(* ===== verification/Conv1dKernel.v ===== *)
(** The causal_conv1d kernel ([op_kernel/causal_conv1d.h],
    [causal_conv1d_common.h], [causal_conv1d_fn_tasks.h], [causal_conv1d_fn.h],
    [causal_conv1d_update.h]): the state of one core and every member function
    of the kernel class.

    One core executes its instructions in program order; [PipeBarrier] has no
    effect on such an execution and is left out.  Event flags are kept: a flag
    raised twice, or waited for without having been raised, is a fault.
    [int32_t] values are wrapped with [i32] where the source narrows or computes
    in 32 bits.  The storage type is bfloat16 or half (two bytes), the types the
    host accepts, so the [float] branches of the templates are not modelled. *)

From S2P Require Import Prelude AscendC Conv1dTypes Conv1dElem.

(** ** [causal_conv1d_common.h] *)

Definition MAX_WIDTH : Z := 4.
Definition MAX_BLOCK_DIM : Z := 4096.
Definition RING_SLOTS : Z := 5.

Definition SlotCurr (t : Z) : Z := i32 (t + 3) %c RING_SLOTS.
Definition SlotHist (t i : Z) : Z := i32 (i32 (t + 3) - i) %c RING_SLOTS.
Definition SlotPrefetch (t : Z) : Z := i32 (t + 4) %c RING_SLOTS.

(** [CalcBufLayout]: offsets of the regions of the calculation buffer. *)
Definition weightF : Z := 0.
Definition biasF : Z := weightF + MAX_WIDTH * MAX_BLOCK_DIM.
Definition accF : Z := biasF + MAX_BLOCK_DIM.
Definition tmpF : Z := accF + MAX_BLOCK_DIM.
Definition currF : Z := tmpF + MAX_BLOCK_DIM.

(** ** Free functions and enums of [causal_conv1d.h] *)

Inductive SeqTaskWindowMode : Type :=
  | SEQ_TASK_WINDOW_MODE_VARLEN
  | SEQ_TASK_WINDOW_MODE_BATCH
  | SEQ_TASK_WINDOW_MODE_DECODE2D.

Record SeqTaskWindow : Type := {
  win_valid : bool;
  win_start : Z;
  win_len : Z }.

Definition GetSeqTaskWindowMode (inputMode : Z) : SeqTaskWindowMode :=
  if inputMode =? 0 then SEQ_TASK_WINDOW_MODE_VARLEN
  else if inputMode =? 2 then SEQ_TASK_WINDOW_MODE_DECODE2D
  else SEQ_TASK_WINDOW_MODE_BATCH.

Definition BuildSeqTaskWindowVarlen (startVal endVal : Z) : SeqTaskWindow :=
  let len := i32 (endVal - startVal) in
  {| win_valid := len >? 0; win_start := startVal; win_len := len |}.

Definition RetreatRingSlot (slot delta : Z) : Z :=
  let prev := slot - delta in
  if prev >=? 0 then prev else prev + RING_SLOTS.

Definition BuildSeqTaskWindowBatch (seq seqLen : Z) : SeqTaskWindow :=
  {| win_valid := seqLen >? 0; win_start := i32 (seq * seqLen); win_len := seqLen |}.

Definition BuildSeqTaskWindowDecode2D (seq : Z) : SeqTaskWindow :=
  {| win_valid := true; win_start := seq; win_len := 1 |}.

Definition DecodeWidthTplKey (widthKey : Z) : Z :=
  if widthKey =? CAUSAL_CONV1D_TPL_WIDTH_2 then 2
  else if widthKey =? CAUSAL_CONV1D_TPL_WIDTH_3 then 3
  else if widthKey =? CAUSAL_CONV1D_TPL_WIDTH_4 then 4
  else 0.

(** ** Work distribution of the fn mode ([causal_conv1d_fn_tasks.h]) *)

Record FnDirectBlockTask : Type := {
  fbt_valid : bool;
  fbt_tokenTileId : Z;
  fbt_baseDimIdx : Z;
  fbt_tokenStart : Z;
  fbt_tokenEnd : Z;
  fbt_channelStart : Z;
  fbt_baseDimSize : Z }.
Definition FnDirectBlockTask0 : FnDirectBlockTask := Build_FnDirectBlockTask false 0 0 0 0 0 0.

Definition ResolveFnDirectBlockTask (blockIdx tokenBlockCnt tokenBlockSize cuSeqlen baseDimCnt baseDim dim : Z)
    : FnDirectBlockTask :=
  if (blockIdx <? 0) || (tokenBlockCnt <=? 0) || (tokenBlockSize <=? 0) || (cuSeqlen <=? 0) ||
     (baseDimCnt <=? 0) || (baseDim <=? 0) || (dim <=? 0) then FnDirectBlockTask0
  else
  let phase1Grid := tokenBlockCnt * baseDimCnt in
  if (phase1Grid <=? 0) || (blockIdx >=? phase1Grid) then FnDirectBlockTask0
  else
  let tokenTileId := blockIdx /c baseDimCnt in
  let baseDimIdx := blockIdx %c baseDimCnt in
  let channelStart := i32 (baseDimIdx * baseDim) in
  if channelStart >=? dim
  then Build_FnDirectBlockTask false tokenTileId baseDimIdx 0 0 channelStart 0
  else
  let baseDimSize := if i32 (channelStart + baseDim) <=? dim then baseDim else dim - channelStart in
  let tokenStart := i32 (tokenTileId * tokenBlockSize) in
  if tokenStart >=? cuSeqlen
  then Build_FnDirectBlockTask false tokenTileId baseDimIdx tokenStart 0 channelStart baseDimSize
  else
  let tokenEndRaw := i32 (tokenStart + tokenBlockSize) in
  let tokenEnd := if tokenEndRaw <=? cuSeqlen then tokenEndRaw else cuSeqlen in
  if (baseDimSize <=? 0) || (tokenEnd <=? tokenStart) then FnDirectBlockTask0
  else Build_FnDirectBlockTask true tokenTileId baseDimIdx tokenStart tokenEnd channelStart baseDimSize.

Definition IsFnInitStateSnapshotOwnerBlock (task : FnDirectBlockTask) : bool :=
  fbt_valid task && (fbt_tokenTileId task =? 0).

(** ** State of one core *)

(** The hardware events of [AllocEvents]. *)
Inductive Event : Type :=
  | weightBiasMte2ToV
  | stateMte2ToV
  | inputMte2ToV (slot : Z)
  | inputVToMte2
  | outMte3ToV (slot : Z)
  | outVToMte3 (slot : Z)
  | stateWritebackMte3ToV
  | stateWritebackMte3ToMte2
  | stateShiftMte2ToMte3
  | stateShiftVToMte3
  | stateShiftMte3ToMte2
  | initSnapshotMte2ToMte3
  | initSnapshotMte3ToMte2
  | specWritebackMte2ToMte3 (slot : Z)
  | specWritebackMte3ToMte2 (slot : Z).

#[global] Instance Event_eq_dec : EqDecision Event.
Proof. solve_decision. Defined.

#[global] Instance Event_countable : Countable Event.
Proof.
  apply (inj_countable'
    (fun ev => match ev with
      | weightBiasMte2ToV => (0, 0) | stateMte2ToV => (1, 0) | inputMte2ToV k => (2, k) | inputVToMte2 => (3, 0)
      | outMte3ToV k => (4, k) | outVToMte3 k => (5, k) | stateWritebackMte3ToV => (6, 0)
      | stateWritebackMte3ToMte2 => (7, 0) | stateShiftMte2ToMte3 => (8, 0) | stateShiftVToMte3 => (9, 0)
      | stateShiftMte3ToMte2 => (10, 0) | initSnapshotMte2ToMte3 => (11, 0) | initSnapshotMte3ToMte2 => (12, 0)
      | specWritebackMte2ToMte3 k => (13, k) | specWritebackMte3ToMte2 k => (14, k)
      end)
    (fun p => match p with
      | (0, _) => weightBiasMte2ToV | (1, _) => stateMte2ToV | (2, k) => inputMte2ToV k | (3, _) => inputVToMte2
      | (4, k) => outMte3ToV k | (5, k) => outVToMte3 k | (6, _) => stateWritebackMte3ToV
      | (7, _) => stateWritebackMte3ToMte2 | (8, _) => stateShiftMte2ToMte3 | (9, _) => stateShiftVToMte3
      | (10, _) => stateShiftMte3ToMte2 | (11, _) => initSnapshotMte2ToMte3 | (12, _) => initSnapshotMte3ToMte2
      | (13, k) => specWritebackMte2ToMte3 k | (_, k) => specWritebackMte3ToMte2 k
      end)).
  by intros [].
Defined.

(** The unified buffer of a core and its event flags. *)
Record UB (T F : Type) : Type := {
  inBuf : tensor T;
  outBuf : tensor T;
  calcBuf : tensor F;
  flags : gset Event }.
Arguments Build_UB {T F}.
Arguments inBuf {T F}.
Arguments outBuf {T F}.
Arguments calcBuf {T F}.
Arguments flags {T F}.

· · · · · · ·

(Problem requirements) Check every line of the data, and copy the ones that contain "Inductive".

(Answer)
Inductive SeqTaskWindowMode : Type :=
Inductive Event : Type :=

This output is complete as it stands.